EXERCISE BRIEF:
What lines in the entries hold the string "Require"? List them.

+++ DATASET EXTRACT +++

(* ===== verification/Constraint.v ===== *)
(** * Scheduling constraints (sunrise-domain: constraint/)

    Windows a task may be scheduled in: sets of weekdays that keep tokens of
    later builds, times of day that may wrap past midnight, date ranges, and
    the violations of a list of them — alternatives within a kind, all kinds
    together. *)

From Stdlib Require Import ZArith Lia String.
From stdpp Require Import base tactics decidable option list gmap strings.
From S2P Require Import Prelude Bytes Cbor Calendar Rrule.
Open Scope Z_scope.

(** ** Sets of weekdays (weekday_set.rs) *)

Definition WEEKDAY_ORDER : list Weekday := [Mo; Tu; We; Th; Fr; Sa; Su].

Definition weekday_bit (w : Weekday) : option Z :=
  match w with
  | Mo => Some 0 | Tu => Some 1 | We => Some 2 | Th => Some 3 | Fr => Some 4 | Sa => Some 5 | Su => Some 6
  | DayUnknown _ => None
  end.

Record WeekdaySet := mkWeekdaySet { ws_mask : Z; ws_unknown : list string; ws_index : gset string }.
#[export] Instance WeekdaySet_eq_dec : EqDecision WeekdaySet.
Proof. solve_decision. Defined.

Definition empty_days : WeekdaySet := mkWeekdaySet 0 [] ∅.

Definition insert_day (s : WeekdaySet) (w : Weekday) : WeekdaySet :=
  match weekday_bit w, w with
  | Some bit, _ => mkWeekdaySet (Z.lor (ws_mask s) (Z.shiftl 1 bit)) (ws_unknown s) (ws_index s)
  | None, DayUnknown raw =>
      if decide (raw ∈ ws_index s) then s
      else mkWeekdaySet (ws_mask s) (ws_unknown s ++ [raw]) ({[raw]} ∪ ws_index s)
  | None, _ => s
  end.
Definition from_days (days : list Weekday) : WeekdaySet := foldl insert_day empty_days days.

+++

RESPONSE AREA:
From Stdlib Require Import ZArith Lia String.
From stdpp Require Import base tactics decidable option list gmap strings.
From S2P Require Import Prelude Bytes Cbor Calendar Rrule.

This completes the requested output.